Our annual meeting speaker was the head of the U.S. Committee for Refugees and Immigrants in Vermont. This October we’ll host Robert S. Ford, former U.S. Ambassador to Syria, and through other programming and events, hope to join the Mayor of Rutland in welcoming the Syrian refugees.

This focus on immigration inspired me to re-read Vermont historian Vince Feeney's excellent book about Irish immigration to Vermont. And I also dusted off a classic work on immigration called The Uprooted, by Oscar Handlin – a book I’d last read in college.

Handlin is generally recognized as the founder of immigration studies. He wrote compellingly about emigration to the U.S. up to World War One of the first 35 million from West, Central and Eastern Europe - my grandfather among them.

Along the way, Handlin noted one of great ironies of American history - that just as the American frontier was closing the U.S. launched its own empire abroad, from Cuba to the Philippines. In fact, English poet Rudyard Kipling dedicated his poem "The White Man's Burden" to the U.S. – about the same time domestic academics were launching a eugenics movement aimed at so-called "lesser races".
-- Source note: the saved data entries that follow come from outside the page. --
(* ===== verification/Config.v ===== *)
(** * The configuration store (src/config.rs)

    An INI text is parsed line by line into nested maps.  The section closes
    with what the other components rely on: the value of a key is its last
    assignment, and comments, blank lines and line endings do not matter. *)

From S2P Require Import Prelude RustStr.
Open Scope N_scope.

Definition PATH : str := lit "/etc/lwrt/config".

(** [BTreeMap<String, BTreeMap<String, String>>]; the order of the keys only
    matters to the code that iterates (see [btree_iter] in [Wg.v]). *)
Record Config := mk_config { sections : gmap str (gmap str str) }.

Definition default_config : Config := mk_config ∅.

(** [entry(name).or_default()], then an in-place update of the value. *)
Definition entry_or_default (name : str) (m : gmap str (gmap str str)) : gmap str str :=
  match m !! name with Some sect => sect | None => ∅ end.

(** The body of the loop of [Config::parse]: the config under construction and
    the current section. *)
Definition parse_line (st : Config * str) (raw : str) : Config * str :=
  let '(cfg, cur) := st in
  let line := trim (before_char (chr "#") raw) in
  match line with
  | [] => (cfg, cur)
  | _ =>
    match strip_prefix [chr "["] line ≫= strip_suffix [chr "]"] with
    | Some name =>
      let cur := trim name in
      (mk_config (<[cur := entry_or_default cur (sections cfg)]> (sections cfg)), cur)
    | None =>
      match split_once (chr "=") line with
      | Some (k, v) =>
        (mk_config (<[cur := <[trim k := trim v]> (entry_or_default cur (sections cfg))]>
           (sections cfg)), cur)
      | None => (cfg, cur)
      end
    end
  end.

Arguments parse_line : simpl never.

Definition parse_lines (st : Config * str) (ls : list str) : Config * str :=
  foldl parse_line st ls.

Definition parse (text : str) : Config :=
  (parse_lines (default_config, []) (lines text)).1.

Definition get (cfg : Config) (section key : str) : option str :=
  match sections cfg !! section with
  | Some sect => sect !! key
  | None => None
  end.

Definition get_or (cfg : Config) (section key default : str) : str :=
  match get cfg section key with Some v => v | None => default end.

Definition DEFAULT : str := lit
"# LWRT default configuration
[system]
hostname = lwrt

[admin]
# Web UI password. Set this to require login (recommended). You may instead
# store password_sha256 = <hex of sha256(password)> to avoid a cleartext pw.
# password = changeme

[lan]
ifname = br-lan
ipaddr = 192.168.1.1
netmask = 255.255.255.0

[dhcp]
enabled = 1
start = 192.168.1.100
limit = 100
leasetime = 43200

[wan]
ifname = eth0.2
proto = dhcp

[wifi]
ssid = LWRT
encryption = psk2
key = changeme0
channel = auto

[wireguard]
enabled = 0
listen_port = 51820
address = 10.7.0.1/24

[firewall]
masq = 1
# port forwards: comma-separated proto:wan_dport:dest_ip:dest_port
# forward = tcp:8080:192.168.1.10:80, udp:5000:192.168.1.20:5000
".

Definition with_defaults : Config := parse DEFAULT.

(** [Config::load], given the outcome of reading [PATH]: an unreadable file
    gives the defaults. *)
Definition load (file : option str) : Config :=
  match file with
  | Some t => parse t
  | None => with_defaults
  end.

(** ** What a line means *)
Inductive line_kind :=
| LBlank
| LHeader (name : str)
| LBind (k v : str)
| LJunk.

#[global] Instance line_kind_eq_dec : EqDecision line_kind.
Proof. solve_decision. Defined.

(** The abstract reading of one line, independent of any state. *)
Definition classify (raw : str) : line_kind :=
  let line := trim (before_char (chr "#") raw) in
  match line with
  | [] => LBlank
  | _ =>
    match strip_prefix [chr "["] line ≫= strip_suffix [chr "]"] with
    | Some name => LHeader (trim name)
    | None =>
      match split_once (chr "=") line with
      | Some (k, v) => LBind (trim k) (trim v)
      | None => LJunk
      end
    end
  end.

(** A document is a sequence of assignments [(section, key, value)]. *)
Abbreviation binding := (str * str * str)%type.

Definition next_section (cur : str) (raw : str) : str :=
  match classify raw with LHeader n => n | _ => cur end.

Definition line_bindings (cur : str) (raw : str) : list binding :=
  match classify raw with LBind k v => [(cur, k, v)] | _ => [] end.

Fixpoint bindings (cur : str) (ls : list str) : list binding :=
  match ls with
  | [] => []
  | l :: ls' => line_bindings cur l ++ bindings (next_section cur l) ls'
  end.

Fixpoint final_section (cur : str) (ls : list str) : str :=
  match ls with
  | [] => cur
  | l :: ls' => final_section (next_section cur l) ls'
  end.

(** The section names the document opens, in order. *)
Definition line_headers (raw : str) : list str :=
  match classify raw with LHeader n => [n] | _ => [] end.
Definition headers (ls : list str) : list str := ls ≫= line_headers.

(** The value a sequence of assignments leaves for a key, over an old one. *)
Definition upd_value (s k : str) (acc : option str) (b : binding) : option str :=
  let '(s', k', v) := b in if decide (s' = s ∧ k' = k) then Some v else acc.
Definition last_value (s k : str) (acc : option str) (bs : list binding) : option str :=
  foldl (upd_value s k) acc bs.

Lemma last_value_app s k acc a b :
  last_value s k acc (a ++ b) = last_value s k (last_value s k acc a) b.
Proof. apply foldl_app. Qed.

(** The keys a sequence of assignments writes. *)
Definition binding_key (b : binding) : str * str := (b.1.1, b.1.2).
Definition keys_of (bs : list binding) : list (str * str) := binding_key <$> bs.

Lemma last_value_notin s k acc bs : (s, k) ∉ keys_of bs → last_value s k acc bs = acc.
Proof.
  revert acc. induction bs as [|[[s' k'] v] bs IH]; intros acc H; [done|].
  unfold keys_of in H. rewrite fmap_cons, not_elem_of_cons in H. destruct H as [Hne H].
  simpl. rewrite IH by done. case_decide as Hd; [|done]. destruct Hd as [-> ->]. by destruct Hne.
Qed.

Lemma bindings_app cur a b :
  bindings cur (a ++ b) = bindings cur a ++ bindings (final_section cur a) b.
Proof.
  revert cur. induction a as [|l a IH]; intros cur; simpl; [done|]. by rewrite IH, app_assoc.
Qed.

Lemma final_section_app cur a b :
  final_section cur (a ++ b) = final_section (final_section cur a) b.
Proof. revert cur. induction a as [|l a IH]; intros cur; simpl; [done|]. by rewrite IH. Qed.

(** ** [parse] computes the last assignment *)
Lemma get_insert_section cfg cur sect s k :
  get (mk_config (<[cur := sect]> (sections cfg))) s k
  = if decide (cur = s) then sect !! k else get cfg s k.
Proof. unfold get. simpl. rewrite lookup_insert. by case_decide. Qed.

Lemma get_entry cfg s k : entry_or_default s (sections cfg) !! k = get cfg s k.
Proof. unfold entry_or_default, get. by destruct (sections cfg !! s). Qed.

Lemma parse_line_section cfg cur raw :
  (parse_line (cfg, cur) raw).2 = next_section cur raw.
Proof.
  unfold parse_line, next_section, classify.
  destruct (trim _) as [|x l]; [done|].
  destruct (_ ≫= _); [done|]. by destruct (split_once _ _) as [[??]|].
Qed.

Lemma parse_line_get cfg cur raw s k :
  get (parse_line (cfg, cur) raw).1 s k
  = last_value s k (get cfg s k) (line_bindings cur raw).
Proof.
  unfold parse_line, line_bindings, classify.
  destruct (trim _) as [|x l]; [done|].
  destruct (_ ≫= _) as [name|].
  - simpl. rewrite get_insert_section. case_decide; subst; [|done]. apply get_entry.
  - destruct (split_once _ _) as [[k' v']|]; [|done].
    simpl. rewrite get_insert_section. case_decide as H; subst.
    + rewrite lookup_insert, get_entry. repeat case_decide; naive_solver.
    + by rewrite decide_False by naive_solver.
Qed.

Lemma parse_lines_get ls cfg cur s k :
  get (parse_lines (cfg, cur) ls).1 s k = last_value s k (get cfg s k) (bindings cur ls).
Proof.
  revert cfg cur. induction ls as [|l ls IH]; intros cfg cur; [done|].
  unfold parse_lines in *. simpl.
  destruct (parse_line (cfg, cur) l) as [cfg' cur'] eqn:E.
  rewrite IH, last_value_app. f_equal.
  - rewrite <- parse_line_get, E. done.
  - f_equal. rewrite <- (parse_line_section cfg), E. done.
Qed.

Lemma parse_get text s k :
  get (parse text) s k = last_value s k None (bindings [] (lines text)).
Proof. unfold parse. by rewrite parse_lines_get. Qed.

(** ** The type of a parsed configuration *)

(** Text that a line of the file can carry back: trimmed, on one line, without
    the comment sign. *)
Definition clean (s : str) : Prop := trimmed s ∧ no_char LF s ∧ no_char (chr "#") s.
#[global] Instance clean_dec s : Decision (clean s).
Proof. unfold clean. apply _. Defined.

Definition section_typed (sect : gmap str str) : Prop :=
  map_Forall (λ k v, clean k ∧ no_char (chr "=") k ∧ clean v) sect.
Definition well_typed (cfg : Config) : Prop :=
  map_Forall (λ name sect, clean name ∧ section_typed sect) (sections cfg).

Lemma no_char_trim c s : no_char c s → no_char c (trim s).
Proof.
  destruct (trim_spec s) as (a & b & E & _). rewrite E at 1. intros [_ [H _]%no_char_app]%no_char_app. exact H.
Qed.

Lemma clean_trim s : no_char LF s → no_char (chr "#") s → clean (trim s).
Proof. intros H1 H2. split; [apply trim_trimmed|]. split; by apply no_char_trim. Qed.

Lemma entry_typed cur m : map_Forall (λ name sect, clean name ∧ section_typed sect) m → section_typed (entry_or_default cur m).
Proof. intros H. unfold entry_or_default. destruct (m !! cur) as [sect|] eqn:E; [by apply (H _ _ E)|apply map_Forall_empty]. Qed.

Lemma parse_line_typed cfg cur raw :
  well_typed cfg → clean cur → no_char LF raw →
  well_typed (parse_line (cfg, cur) raw).1 ∧ clean (parse_line (cfg, cur) raw).2.
Proof.
  intros Hc Hcur Hraw. unfold parse_line.
  assert (Hl : no_char LF (before_char (chr "#") raw)).
  { destruct (before_char_prefix (chr "#") raw) as [k E]. rewrite E in Hraw. by apply no_char_app in Hraw as [? _]. }
  pose proof (clean_trim _ Hl (before_char_free (chr "#") raw)) as (_ & H1 & H2).
  destruct (trim _) as [|x l]; [by split|]. set (line := x :: l) in *.
  destruct (strip_prefix [chr "["] line ≫= strip_suffix [chr "]"]) as [name|] eqn:E.
  - apply bind_Some in E as (r & Er & En). apply strip_prefix_Some in Er. apply strip_suffix_Some in En.
    assert (Hn : clean (trim name)).
    { rewrite Er, En in H1, H2. apply no_char_app in H1 as [_ [H1 _]%no_char_app].
      apply no_char_app in H2 as [_ [H2 _]%no_char_app]. by apply clean_trim. }
    split; [|done]. apply map_Forall_insert_2; [|done]. split; [done|by apply entry_typed].
  - destruct (split_once (chr "=") line) as [[k v]|] eqn:Es; [|by split]. split; [|done].
    apply split_once_Some in Es as [Es Hk]. rewrite Es in H1, H2.
    apply no_char_app in H1 as [H1k [_ H1v]%Forall_cons]. apply no_char_app in H2 as [H2k [_ H2v]%Forall_cons].
    apply map_Forall_insert_2; [|done]. split; [done|]. apply map_Forall_insert_2; [|by apply entry_typed].
    split; [by apply clean_trim|]. split; [by apply no_char_trim|by apply clean_trim].
Qed.

(** C40. Whatever the text of the file is, every section name, key and value of
    the parsed configuration is trimmed text on one line without a comment sign,
    and no key holds an equals sign: a value that the applets read can be
    written back on a line of its own. *)
Theorem parse_well_typed text : well_typed (parse text).
Proof.
  unfold parse, parse_lines.
  assert (H : ∀ ls st, Forall (no_char LF) ls → well_typed st.1 → clean st.2 →
    well_typed (foldl parse_line st ls).1).
  { induction ls as [|l ls IH]; intros [cfg cur] Hls H1 H2; [done|].
    apply Forall_cons in Hls as [Hl Hls]. destruct (parse_line_typed cfg cur l H1 H2 Hl). by apply IH. }
  apply H; [apply lines_free|apply map_Forall_empty|]. apply (bool_decide_unpack _). vm_compute. exact I.
Qed.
By today's perspective the book is incomplete because it doesn't spend much time on Asian immigration, the vast numbers of Hispanic immigrants, or war refugees of the ‘60s.

On the micro level, too, times are different. My grandfather fled to America to avoid being drafted into the Austro-Hungarian army. A new Council board member is Midhat Hadjic, who fled Serbian bullets and ethnic cleansing in the Bosnian Civil War.

But certainly the opening of Handlin’s book still rings true. "Once I thought to write a history of immigrants in America,” he wrote. “Then I discovered that immigrants were American history."

Writer Bill Mares of Burlington is also a former teacher and state legislator. His most recent book is a collection of his VPR commentaries, titled "3:14 And Out."